Extracted data entries:
------------------------------------------------
Definition boot_from_store_inner (config : RuntimeConfig) (block_path : string) (reward_ledger_path : option string)
    (bounty_event_ledger_path : option string) (family_registry : FamilyManifestRegistry) (genesis : option GenesisSpec)
    (authorization_network_id : option string) (io : BootIo) : stm Host RuntimeError RuntimeAdmissionState :=
  do! slift (check_manifest_root genesis family_registry);
  let! recovered := smap_err RuntimeStore (block_store_recover block_path (bi_blocks io)) in
  let fresh := runtime_new config in
  let runtime := mkRuntime config (rt_rate_limiter fresh) (rt_pool fresh) None [] [] None None family_registry genesis
    authorization_network_id None in
  let! replay := slift (map_err RuntimeReplay (replay_under_boot_contract runtime recovered)) in
  do! boot_bounty bounty_event_ledger_path recovered family_registry io;
  let! runtime :=
    match reward_ledger_path with
    | None => sret runtime
    | Some path =>
        let! ledger := boot_reward path recovered family_registry io in
        do! smap_err RuntimeStore (verify_ledger_matches_replay ledger (rr_balances replay) bounty_event_ledger_path
              (rr_bounty_credit_by_family replay) (bi_verify io));
        sret (set_reward_ledger runtime (Some path) (Some ledger))
    end in
  sret (set_block_cache (set_current_c runtime (rr_latest_c replay)) recovered).

Definition boot_from_store_with_genesis_and_authorization_network (config : RuntimeConfig) (block_path : string)
    (reward_ledger_path bounty_event_ledger_path : option string) (family_registry : FamilyManifestRegistry)
    (genesis : GenesisSpec) (authorization_network_id : option string) (io : BootIo)
    : stm Host RuntimeError RuntimeAdmissionState :=
  boot_from_store_inner config block_path reward_ledger_path bounty_event_ledger_path family_registry (Some genesis)
    authorization_network_id io.

Definition boot_from_store_with_genesis (config : RuntimeConfig) (block_path : string)
    (reward_ledger_path bounty_event_ledger_path : option string) (family_registry : FamilyManifestRegistry)
    (genesis : GenesisSpec) (io : BootIo) : stm Host RuntimeError RuntimeAdmissionState :=
  boot_from_store_inner config block_path reward_ledger_path bounty_event_ledger_path family_registry (Some genesis)
    (Some (gs_network_id genesis)) io.

Definition boot_from_store_with_bounty_ledger_and_registry (config : RuntimeConfig) (block_path : string)
    (reward_ledger_path bounty_event_ledger_path : option string) (family_registry : FamilyManifestRegistry) (io : BootIo)
    : stm Host RuntimeError RuntimeAdmissionState :=
  boot_from_store_inner config block_path reward_ledger_path bounty_event_ledger_path family_registry None None io.

Definition boot_from_store_with_bounty_ledger (config : RuntimeConfig) (block_path : string)
    (reward_ledger_path bounty_event_ledger_path : option string) (io : BootIo) : stm Host RuntimeError RuntimeAdmissionState :=
  boot_from_store_with_bounty_ledger_and_registry config block_path reward_ledger_path bounty_event_ledger_path
    registry_new io.

Definition boot_from_store (config : RuntimeConfig) (block_path : string) (reward_ledger_path : option string) (io : BootIo)
    : stm Host RuntimeError RuntimeAdmissionState :=
  boot_from_store_with_bounty_ledger config block_path reward_ledger_path None io.

(** ** Extending and replacing the chain *)

Definition check_block_applicable (r : RuntimeAdmissionState) (block : PersistedBlock) : outcome RuntimeError unit :=
  let* current_c := ok_or (rt_current_c r) HeadNotSet in
  do* ensure (String.eqb (b_prev_c block) current_c) PrevCNotHead;
  map_err RuntimeBlock (validate_shape block).

Definition apply_produced_block (block : PersistedBlock) : stm Node RuntimeError N :=
  let! r := get_runtime in
  do! slift (ensure_canonical_state_healthy r);
  do! slift (check_block_applicable r block);
  let '(r', dropped) := apply_block_unchecked r block in
  do! put_runtime r';
  sret dropped.

(** What the file system answers while a block is published. *)
Record PublishIo := mkPublishIo { pu_block : AppendIo; pu_reward : AppendIo }.

(** The common tail of [ingest_external_block] and [commit_using_cache]: the
    reward event is derived before the first write, then block, reward event,
    memory. *)
Definition publish_block (block_path : string) (block : PersistedBlock) (io : PublishIo) : stm Node RuntimeError N :=
  let! r := get_runtime in
  let! reward_event :=
    slift (match rt_reward_ledger_path r with
           | Some _ => omap Some (derive_reward_event block (rt_family_registry r))
           | None => Ok None
           end) in
  do! begin_canonical_publish BlockReward;
  do! on_store (block_store_append block_path block (pu_block io));
  do! match rt_reward_ledger_path r, rt_reward_ledger r, reward_event with
      | Some ledger_path, Some ledger, Some event =>
          do! on_store (reward_append ledger_path event (pu_reward io));
          on_ledger (reward_apply event) ledger
      | _, _, _ => sret tt
      end;
  let! r := get_runtime in
  let '(r', dropped) := apply_block_unchecked r block in
  do! put_runtime (set_block_cache r' (rt_block_cache r' ++ [block]));
  do! finish_canonical_publish;
  sret dropped.

Definition ingest_external_block (block_path : string) (block : PersistedBlock) (io : PublishIo) : stm Node RuntimeError N :=
  let! r := get_runtime in
  do! slift (ensure_canonical_state_healthy r);
  do! slift (check_block_applicable r block);
  publish_block block_path block io.

Definition reorg_network_id (r : RuntimeAdmissionState) (genesis : GenesisSpec) : option string :=
  match rt_authorization_network_id r with
  | Some id => Some id
  | None => if bool_decide (rt_boot_genesis r = None) then Some (gs_network_id genesis) else None
  end.

(** The current chain keeps its place. *)
Definition keeps_current (r : RuntimeAdmissionState) (candidate : list PersistedBlock) (candidate_head_hash : Hex32)
    : outcome RuntimeError bool :=
  match last (rt_block_cache r) with
  | None => Ok false
  | Some current_head =>
      let* current_hash := map_err RuntimeBlock (head_block_hash current_head) in
      if bool_decide (current_hash = candidate_head_hash) then Ok true
      else
        let* winner := map_err RuntimeBlock (choose_canonical_head [rt_block_cache r; candidate]) in
        Ok (negb (bool_decide (winner = candidate_head_hash)))
  end.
------------------------------------------------
TASK TO CARRY OUT: What is needed is the data above, output in full and exactly as it stands.

WRITTEN SOLUTION:
Definition boot_from_store_inner (config : RuntimeConfig) (block_path : string) (reward_ledger_path : option string)
    (bounty_event_ledger_path : option string) (family_registry : FamilyManifestRegistry) (genesis : option GenesisSpec)
    (authorization_network_id : option string) (io : BootIo) : stm Host RuntimeError RuntimeAdmissionState :=
  do! slift (check_manifest_root genesis family_registry);
  let! recovered := smap_err RuntimeStore (block_store_recover block_path (bi_blocks io)) in
  let fresh := runtime_new config in
  let runtime := mkRuntime config (rt_rate_limiter fresh) (rt_pool fresh) None [] [] None None family_registry genesis
    authorization_network_id None in
  let! replay := slift (map_err RuntimeReplay (replay_under_boot_contract runtime recovered)) in
  do! boot_bounty bounty_event_ledger_path recovered family_registry io;
  let! runtime :=
    match reward_ledger_path with
    | None => sret runtime
    | Some path =>
        let! ledger := boot_reward path recovered family_registry io in
        do! smap_err RuntimeStore (verify_ledger_matches_replay ledger (rr_balances replay) bounty_event_ledger_path
              (rr_bounty_credit_by_family replay) (bi_verify io));
        sret (set_reward_ledger runtime (Some path) (Some ledger))
    end in
  sret (set_block_cache (set_current_c runtime (rr_latest_c replay)) recovered).

Definition boot_from_store_with_genesis_and_authorization_network (config : RuntimeConfig) (block_path : string)
    (reward_ledger_path bounty_event_ledger_path : option string) (family_registry : FamilyManifestRegistry)
    (genesis : GenesisSpec) (authorization_network_id : option string) (io : BootIo)
    : stm Host RuntimeError RuntimeAdmissionState :=
  boot_from_store_inner config block_path reward_ledger_path bounty_event_ledger_path family_registry (Some genesis)
    authorization_network_id io.

Definition boot_from_store_with_genesis (config : RuntimeConfig) (block_path : string)
    (reward_ledger_path bounty_event_ledger_path : option string) (family_registry : FamilyManifestRegistry)
    (genesis : GenesisSpec) (io : BootIo) : stm Host RuntimeError RuntimeAdmissionState :=
  boot_from_store_inner config block_path reward_ledger_path bounty_event_ledger_path family_registry (Some genesis)
    (Some (gs_network_id genesis)) io.

Definition boot_from_store_with_bounty_ledger_and_registry (config : RuntimeConfig) (block_path : string)
    (reward_ledger_path bounty_event_ledger_path : option string) (family_registry : FamilyManifestRegistry) (io : BootIo)
    : stm Host RuntimeError RuntimeAdmissionState :=
  boot_from_store_inner config block_path reward_ledger_path bounty_event_ledger_path family_registry None None io.

Definition boot_from_store_with_bounty_ledger (config : RuntimeConfig) (block_path : string)
    (reward_ledger_path bounty_event_ledger_path : option string) (io : BootIo) : stm Host RuntimeError RuntimeAdmissionState :=
  boot_from_store_with_bounty_ledger_and_registry config block_path reward_ledger_path bounty_event_ledger_path
    registry_new io.

Definition boot_from_store (config : RuntimeConfig) (block_path : string) (reward_ledger_path : option string) (io : BootIo)
    : stm Host RuntimeError RuntimeAdmissionState :=
  boot_from_store_with_bounty_ledger config block_path reward_ledger_path None io.

(** ** Extending and replacing the chain *)

Definition check_block_applicable (r : RuntimeAdmissionState) (block : PersistedBlock) : outcome RuntimeError unit :=
  let* current_c := ok_or (rt_current_c r) HeadNotSet in
  do* ensure (String.eqb (b_prev_c block) current_c) PrevCNotHead;
  map_err RuntimeBlock (validate_shape block).

Definition apply_produced_block (block : PersistedBlock) : stm Node RuntimeError N :=
  let! r := get_runtime in
  do! slift (ensure_canonical_state_healthy r);
  do! slift (check_block_applicable r block);
  let '(r', dropped) := apply_block_unchecked r block in
  do! put_runtime r';
  sret dropped.

(** What the file system answers while a block is published. *)
Record PublishIo := mkPublishIo { pu_block : AppendIo; pu_reward : AppendIo }.

(** The common tail of [ingest_external_block] and [commit_using_cache]: the
    reward event is derived before the first write, then block, reward event,
    memory. *)
Definition publish_block (block_path : string) (block : PersistedBlock) (io : PublishIo) : stm Node RuntimeError N :=
  let! r := get_runtime in
  let! reward_event :=
    slift (match rt_reward_ledger_path r with
           | Some _ => omap Some (derive_reward_event block (rt_family_registry r))
           | None => Ok None
           end) in
  do! begin_canonical_publish BlockReward;
  do! on_store (block_store_append block_path block (pu_block io));
  do! match rt_reward_ledger_path r, rt_reward_ledger r, reward_event with
      | Some ledger_path, Some ledger, Some event =>
          do! on_store (reward_append ledger_path event (pu_reward io));
          on_ledger (reward_apply event) ledger
      | _, _, _ => sret tt
      end;
  let! r := get_runtime in
  let '(r', dropped) := apply_block_unchecked r block in
  do! put_runtime (set_block_cache r' (rt_block_cache r' ++ [block]));
  do! finish_canonical_publish;
  sret dropped.

Definition ingest_external_block (block_path : string) (block : PersistedBlock) (io : PublishIo) : stm Node RuntimeError N :=
  let! r := get_runtime in
  do! slift (ensure_canonical_state_healthy r);
  do! slift (check_block_applicable r block);
  publish_block block_path block io.

Definition reorg_network_id (r : RuntimeAdmissionState) (genesis : GenesisSpec) : option string :=
  match rt_authorization_network_id r with
  | Some id => Some id
  | None => if bool_decide (rt_boot_genesis r = None) then Some (gs_network_id genesis) else None
  end.

(** The current chain keeps its place. *)
Definition keeps_current (r : RuntimeAdmissionState) (candidate : list PersistedBlock) (candidate_head_hash : Hex32)
    : outcome RuntimeError bool :=
  match last (rt_block_cache r) with
  | None => Ok false
  | Some current_head =>
      let* current_hash := map_err RuntimeBlock (head_block_hash current_head) in
      if bool_decide (current_hash = candidate_head_hash) then Ok true
      else
        let* winner := map_err RuntimeBlock (choose_canonical_head [rt_block_cache r; candidate]) in
        Ok (negb (bool_decide (winner = candidate_head_hash)))
  end.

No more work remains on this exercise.